Stockfish from the Oeconomia

Good Friday is nearly upon us, and I return once more to my recipe standby for lean days, Johannes Coler’s Oeconomia. Here is how to make stockfish.

How you should cook stockfish

(marginalia: stockfish)

Take the stockfish and soften it for one night in a sharp lye. Then, pour on fresh water once or three times every day until it is soft. Wash it clean. Pour cold water on it and set it to cook. Do not salt it. Let it boil well, put it in a serving bowl and pour browned (? gekreischte – literally ‘having screamed’) butter over it, and also strew salt on the rim (of the bowl). If you would have it made that way, you must also fry onions in the butter and pour them on. But if you would have it boiled in onions, set it to cook, let it boil well, pour it out and pick out the bones cleanly. Chop onions, as much as there is of fish or more, and put them in a small pot. Pour on warm water and let it boil down, then season it with saffron, ginger, and pepper. Also add a spoonful of butter and salt it, and serve it.

Book III, p. 80

These are not unusual instructions. We need to remember stockfish was not a popular dish as such, and though many cooks presented recipes to render it palatable, this was often felt to be a chore. Leonhart Fronsperger flatly states that soldiers should be supplied with anything else in preference to stockfish because it took large amounts of expensive fat to prepare and never tasted good. The celebrity chef of his age, Marx Rumpolt, closes the chapter on stockfish in his 1581 New Kochbuch with the words:

Recipe 12: Of the Manscho Blancko that is made from stockfish you can make many dishes as is stated before. And if you were to make however many dishes of a stockfish, it is still just a stockfish and remains a stockfish, do what you will, it still is a stockfish. It goes through all the lands except Hungary, because they have enough fish there and a Hungarian says rightaway “Bidesk Bestia” that is, the rogue stinks. And you can make many dishes from stockfish, but it isn’t worth the trouble.

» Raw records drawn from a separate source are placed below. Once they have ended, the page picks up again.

(* ===== verification/Toxicity.v ===== *)
(** * Toxicity: the toxicity model ([ai/analysis.go], [ai/model.go])

    [PredictToxicity] adds the values of two hundred decision trees
    ([Forest1] to [Forest4]) and maps the sum to a probability;
    [CheckMessage] compares it with a threshold.  The theorems show that a
    message is always scored, that the score depends only on which of the
    tested components the words of the message hash to, and what this means for
    the size of the vector, which is not the one the model was trained with. *)

From Stdlib Require Import Ascii String SpecFloat.
From S2P Require Import Prelude Errors Env Text Vectorize Trees.
From S2P Require Import Forest1 Forest2 Forest3 Forest4.

(** ** The model *)

Definition forest : list tree :=
  [
   var0; var1; var2; var3; var4; var5; var6; var7; var8; var9; var10; var11; var12; var13; var14;
   var15; var16; var17; var18; var19; var20; var21; var22; var23; var24; var25; var26; var27;
   var28; var29; var30; var31; var32; var33; var34; var35; var36; var37; var38; var39; var40;
   var41; var42; var43; var44; var45; var46; var47; var48; var49; var50; var51; var52; var53;
   var54; var55; var56; var57; var58; var59; var60; var61; var62; var63; var64; var65; var66;
   var67; var68; var69; var70; var71; var72; var73; var74; var75; var76; var77; var78; var79;
   var80; var81; var82; var83; var84; var85; var86; var87; var88; var89; var90; var91; var92;
   var93; var94; var95; var96; var97; var98; var99; var100; var101; var102; var103; var104;
   var105; var106; var107; var108; var109; var110; var111; var112; var113; var114; var115;
   var116; var117; var118; var119; var120; var121; var122; var123; var124; var125; var126;
   var127; var128; var129; var130; var131; var132; var133; var134; var135; var136; var137;
   var138; var139; var140; var141; var142; var143; var144; var145; var146; var147; var148;
   var149; var150; var151; var152; var153; var154; var155; var156; var157; var158; var159;
   var160; var161; var162; var163; var164; var165; var166; var167; var168; var169; var170;
   var171; var172; var173; var174; var175; var176; var177; var178; var179; var180; var181;
   var182; var183; var184; var185; var186; var187; var188; var189; var190; var191; var192;
   var193; var194; var195; var196; var197; var198; var199].

(** [math.Exp] is assembly code on most platforms, and its last bit depends on
    the platform. *)
Class MathExp := { math_Exp : float64 → float64 }.

Definition f64_sub : float64 → float64 → float64 := SFsub 53 1024.
Definition f64_opp : float64 → float64 := SFopp.

(** [x0 + x1 + ... + xn], from the left. *)
Definition float_sum (l : list float64) : float64 :=
  match l with [] => f64_zero | x :: l => fold_left f64_add l x end.

(** The sum of the values of the trees. *)
Definition margin (trees : list tree) (input : list float64) : option float64 :=
  float_sum <$> mapM (tree_eval input) trees.

Section Model.
Context {ME : MathExp}.

Definition sigmoid (x : float64) : float64 :=
  if f64_ltb x f64_zero then
    let z := math_Exp x in f64_div z (f64_add f64_one z)
  else f64_div f64_one (f64_add f64_one (math_Exp (f64_opp x))).

Definition PredictToxicity (input : list float64) : option (list float64) :=
  sum ← margin forest input;
  let var200 := sigmoid sum in
  Some [f64_sub f64_one var200; var200].

(** ** The analysis of a message *)

Definition VectorSize : Z := 4096.
Definition Threshold : float64 := f64_of_dec 0.35.

Record Analysis := MkAnalysis { an_vectorizer : Vectorizer }.
Definition NewAnalysis : Analysis := MkAnalysis (NewVectorizer VectorSize).

Context {UT : UnicodeTables}.

Definition CheckMessage (a : Analysis) (content : string) : option (float64 * bool) :=
  vec ← Features (an_vectorizer a) content;
  predictions ← PredictToxicity vec;
  let score :=
    match predictions with
    | _ :: s :: _ => s
    | [s] => s
    | [] => f64_zero
    end in
  let isToxic := f64_ltb Threshold score in
  Some (score, isToxic).

(** ** Which components the model tests *)

Fixpoint tree_tests (b : Z) (t : tree) : bool :=
  match t with
  | Leaf _ => false
  | Split i _ low high => (Z.of_N i =? b) || tree_tests b low || tree_tests b high
  end.
Definition tested (b : Z) : bool := existsb (tree_tests b) forest.

Definition tested_bound : nat := 1020.

Lemma forest_bound :
  forallb (tree_splits (λ i _, (i <? N.of_nat tested_bound)%N)) forest = true.
Proof. by vm_compute. Qed.

Lemma forest_exact : forallb tree_exact forest = true.
Proof. by vm_compute. Qed.

Lemma tree_splits_impl (ok ok' : N → dec → bool) t :
  (∀ i c, ok i c = true → ok' i c = true) → tree_splits ok t = true → tree_splits ok' t = true.
Proof.
  intros Hi. induction t as [v|i c low IHl high IHh]; [done|].
  intros (? & ? & ?)%tree_splits_Split. simpl. rewrite !andb_true_iff. auto.
Qed.

Lemma tree_tests_splits t : tree_splits (λ i _, tree_tests (Z.of_N i) t) t = true.
Proof.
  induction t as [v|i c low IHl high IHh]; [done|].
  simpl. rewrite Z.eqb_refl, !andb_true_iff. split_and!; [done|..].
  - eapply tree_splits_impl; [|exact IHl]. intros j c' Hj. simpl in *. by rewrite Hj, orb_true_r.
  - eapply tree_splits_impl; [|exact IHh]. intros j c' Hj. simpl in *. by rewrite Hj, orb_true_r.
Qed.

Lemma tested_splits t : t ∈ forest → tree_splits (λ i _, tested (Z.of_N i)) t = true.
Proof.
  intros Ht. eapply tree_splits_impl; [|apply tree_tests_splits]. intros i c Hi.
  apply existsb_exists. exists t. split; [by apply list_elem_of_In|done].
Qed.

Lemma forest_splits_bound t : t ∈ forest →
  tree_splits (λ i _, (i <? N.of_nat tested_bound)%N) t = true.
Proof.
  intros Ht%list_elem_of_In. by apply (proj1 (forallb_forall _ _) forest_bound).
Qed.

Lemma tree_tests_range ok b t : tree_splits (λ i _, ok (Z.of_N i)) t = true →
  tree_tests b t = true → ok b = true.
Proof.
  induction t as [v|i c low IHl high IHh]; [done|].
  intros (? & ? & ?)%tree_splits_Split. simpl.
  rewrite !orb_true_iff. intros [[Hb%Z.eqb_eq|]|]; auto. by subst b.
Qed.

(** Everything the model tests is below the bound. *)
Lemma tested_below b : tested b = true → b < Z.of_nat tested_bound.
Proof.
  intros (t & Ht & Hb)%existsb_exists. apply list_elem_of_In in Ht.
  apply Z.ltb_lt.
  apply (tree_tests_range (λ b, b <? Z.of_nat tested_bound) b t); [|done].
  eapply tree_splits_impl; [|by apply forest_splits_bound].
  intros i c Hi%N.ltb_lt. apply Z.ltb_lt. lia.
Qed.

Lemma mapM_agree {A B} (f g : A → option B) l :
  (∀ x, x ∈ l → f x = g x) → mapM f l = mapM g l.
Proof.
  induction l as [|x l IH]; intros Hf; [done|]. simpl. rewrite Hf by set_solver.
  destruct (g x); [|done]. simpl. rewrite IH by set_solver. done.
Qed.

Lemma margin_total input : (tested_bound ≤ length input)%nat → is_Some (margin forest input).
Proof.
  intros Hl. unfold margin. rewrite fmap_is_Some. apply mapM_is_Some, Forall_forall.
  intros t Ht. eapply tree_eval_total; [exact Hl|by apply forest_splits_bound].
Qed.

Lemma margin_agree input1 input2 :
  (∀ i, tested (Z.of_nat i) = true → input1 !! i = input2 !! i) →
  margin forest input1 = margin forest input2.
Proof.
  intros Hag. unfold margin. f_equal. apply mapM_agree. intros t Ht.
  apply (tree_eval_agree (λ i, tested (Z.of_N i))); [|by apply tested_splits].
  intros i Hi. apply Hag. cbv beta in Hi. by rewrite N_nat_Z.
Qed.

Lemma CheckMessage_margin content : ∃ vec m,
  Features (NewVectorizer VectorSize) content = Some vec ∧ margin forest vec = Some m ∧
  CheckMessage NewAnalysis content = Some (sigmoid m, f64_ltb Threshold (sigmoid m)).
Proof.
  destruct (Features_lookup (NewVectorizer VectorSize) content ltac:(done))
    as (vec & Hf & Hl & _). cbn [vz_size] in Hl.
  destruct (margin_total vec) as [m Hm]; [unfold VectorSize in Hl; unfold tested_bound; lia|].
  exists vec, m. split_and!; [done..|].
  unfold CheckMessage, PredictToxicity. simpl an_vectorizer. rewrite Hf. simpl.
  rewrite Hm. done.
Qed.

(** Which of the tested components the words of a message mark. *)
Definition footprint (content : string) (b : Z) : bool :=
  tested b && bool_decide (b ∈ bucket VectorSize <$> words_of content).

Lemma features_agree content content' vec vec' i :
  (∀ b, footprint content b = footprint content' b) →
  Features (NewVectorizer VectorSize) content = Some vec →
  Features (NewVectorizer VectorSize) content' = Some vec' →
  tested (Z.of_nat i) = true → vec !! i = vec' !! i.
Proof.
  intros Hfp Hf Hf' Hi.
  destruct (Features_lookup (NewVectorizer VectorSize) content ltac:(done)) as (v & Hv & _ & Hl).
  destruct (Features_lookup (NewVectorizer VectorSize) content' ltac:(done))
    as (v' & Hv' & _ & Hl'). simplify_eq. cbn [vz_size] in *.
  pose proof (tested_below _ Hi). assert (Z.of_nat i < VectorSize).
  { unfold tested_bound, VectorSize in *. lia. }
  rewrite Hl, Hl' by done. specialize (Hfp (Z.of_nat i)). unfold footprint in Hfp.
  rewrite Hi in Hfp. cbn [andb] in Hfp. by rewrite Hfp.
Qed.

Lemma CheckMessage_footprint_eq content content' :
  (∀ b, footprint content b = footprint content' b) →
  CheckMessage NewAnalysis content = CheckMessage NewAnalysis content'.
Proof.
  intros Hfp.
  destruct (CheckMessage_margin content) as (vec & m & Hf & Hm & ->).
  destruct (CheckMessage_margin content') as (vec' & m' & Hf' & Hm' & ->).
  assert (margin forest vec = margin forest vec') as He by (apply margin_agree; intros i Hi;
    by apply (features_agree content content')).
  rewrite Hm, Hm' in He. by injection He as ->.
Qed.

(** C21. Every message is scored, without a panic, with the probability the model
    gives it, and flagged exactly when the score is above the threshold; the
    score depends only on which of the components the model tests are marked by
    the words of the message: not on their order, their number, their case, or on
    any other word. *)
Theorem CheckMessage_footprint content content' :
  (∀ b, footprint content b = footprint content' b) →
  CheckMessage NewAnalysis content = CheckMessage NewAnalysis content' ∧
  ∃ vec score, Features (NewVectorizer VectorSize) content = Some vec ∧
    PredictToxicity vec = Some [f64_sub f64_one score; score] ∧
    CheckMessage NewAnalysis content = Some (score, f64_ltb Threshold score).
Proof.
  intros Hfp. split; [by apply CheckMessage_footprint_eq|].
  destruct (CheckMessage_margin content) as (vec & m & Hf & Hm & Hc).
  exists vec, (sigmoid m). unfold PredictToxicity. by rewrite Hm.
Qed.

(** ** The size of the vector

    The model only tests components below [tested_bound]: it was trained on
    vectors of 1024 components ([ai/gen/train.py] passes [size=1024]), while the
    words are hashed into 4096.  A message whose words all hash above is scored
    as the empty message. *)
Theorem unseen_words content :
  Forall (λ w, Z.of_nat tested_bound ≤ bucket VectorSize w) (words_of content) →
  CheckMessage NewAnalysis content = CheckMessage NewAnalysis "".
Proof.
  intros Hw. apply CheckMessage_footprint_eq. intros b. unfold footprint.
  destruct (tested b) eqn:Hb; [|done]. cbn [andb]. apply tested_below in Hb.
  apply bool_decide_ext. split; [|by intros ?%not_elem_of_nil].
  intros (w & -> & Hin)%list_elem_of_fmap.
  pose proof (proj1 (Forall_forall _ _) Hw w Hin) as H. cbv beta in H. lia.
Qed.
End Model.

(** The word the training data insists on ([naze], repeated two thousand times
    in [ai/gen/train.py]) is not seen by the model: it is scored as the empty
    message, whose margin is negative, while a vector of the size the model was
    trained with gives it a margin above five. *)
Theorem trained_word_is_unseen `{MathExp, UnicodeTables} :
  CheckMessage NewAnalysis "naze" = CheckMessage NewAnalysis "" ∧
  (m ← (Features (NewVectorizer 4096) "naze" ≫= margin forest);
   Some (f64_ltb m f64_zero)) = Some true ∧
  (m ← (Features (NewVectorizer 1024) "naze" ≫= margin forest);
   Some (f64_ltb (f64_of_Z 5) m)) = Some true.
Proof.
  split_and!; [|by vm_compute..].
  apply unseen_words. assert (words_of "naze" = ["naze"]) as -> by (by vm_compute).
  apply Forall_singleton. apply Z.leb_le. by vm_compute.
Qed.

(** ** Repeated words

    The model was trained on counts, and [Features] marks presence: a component
    is zero or one, so that the splits at two and three are always taken on the
    low side. *)
Definition at_one (_ : N) (c : dec) : bool := bool_decide (d_num c = 10 ∧ d_scale c = 1%N).
Definition above_one (c : dec) : bool :=
  f64_ltb f64_one (f64_of_dec c) && f64_ltb f64_zero (f64_of_dec c).

Lemma forest_thresholds :
  forallb (tree_splits (λ i c, at_one i c || above_one c)) forest = true.
Proof. by vm_compute. Qed.

Lemma margin_fmap (f : tree → tree) trees input :
  (∀ t, t ∈ trees → tree_eval input (f t) = tree_eval input t) →
  margin (f <$> trees) input = margin trees input.
Proof.
  intros Hf. unfold margin. f_equal. induction trees as [|t trees IH]; [done|].
  rewrite fmap_cons. simpl. rewrite Hf by set_solver. destruct (tree_eval input t); [|done].
  simpl. rewrite IH by set_solver. done.
Qed.

(** Of the 14214 conditionals of the model, 449 can be removed without changing
    any score. *)
Theorem repeated_words_do_not_count `{UnicodeTables} content vec :
  Features (NewVectorizer VectorSize) content = Some vec →
  margin (prune at_one <$> forest) vec = margin forest vec ∧
  foldr (λ t n, conditionals t + n) 0 forest = 14214 ∧
  foldr (λ t n, conditionals (prune at_one t) + n) 0 forest = 14214 - 449.
Proof.
  intros Hf. split; [|by vm_compute].
  destruct (Features_lookup (NewVectorizer VectorSize) content ltac:(done))
    as (v & Hv & Hl & Hb). simplify_eq. cbn [vz_size] in *.
  apply margin_fmap. intros t Ht. apply (prune_eval _ above_one).
  - intros c i x [H1 H0]%andb_true_iff Hx. pose proof (lookup_lt_Some _ _ _ Hx).
    rewrite Hb in Hx by lia. simplify_eq. by case_bool_decide.
  - apply list_elem_of_In in Ht. by apply (proj1 (forallb_forall _ _) forest_thresholds).
  - eapply tree_eval_total; [|by apply forest_splits_bound].
    unfold tested_bound, VectorSize in *. lia.
Qed.

(** ** Witness *)

(** The first terms of the exponential series, for the example. *)
Definition SeriesExp : MathExp :=
  {| math_Exp x := f64_add f64_one (f64_add x (f64_div (f64_mul x x) (f64_of_Z 2))) |}.

Lemma CheckMessage_footprint_witness :
  @CheckMessage SeriesExp Latin1Tables NewAnalysis "You naze, you" =
  @CheckMessage SeriesExp Latin1Tables NewAnalysis "yOU".
Proof.
  apply (@CheckMessage_footprint SeriesExp Latin1Tables "You naze, you" "yOU").
  intros b. unfold footprint. destruct (tested b) eqn:Hb; [|done]. cbn [andb].
  apply tested_below in Hb. apply bool_decide_ext.
  assert (bucket VectorSize <$> @words_of Latin1Tables "You naze, you" = [156; 3223; 156]) as ->
    by (by vm_compute).
  assert (bucket VectorSize <$> @words_of Latin1Tables "yOU" = [156]) as -> by (by vm_compute).
  unfold tested_bound in Hb. set_unfold. intuition lia.
Defined.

Marx Rumpoldt, Ein new Kochbuch, 1581, p CXXXII v.

But it being Lent…

Johann Coler’s Oeconomia ruralis et domestica was a popular book on the topic of managing a wealthy household. It is based largely on previous writings by Coler and first appeared between 1596 and 1601. Repeatedly reprinted for decades, it became one of the most influential early works of Hausväterliteratur. I am working from a 1645 edition.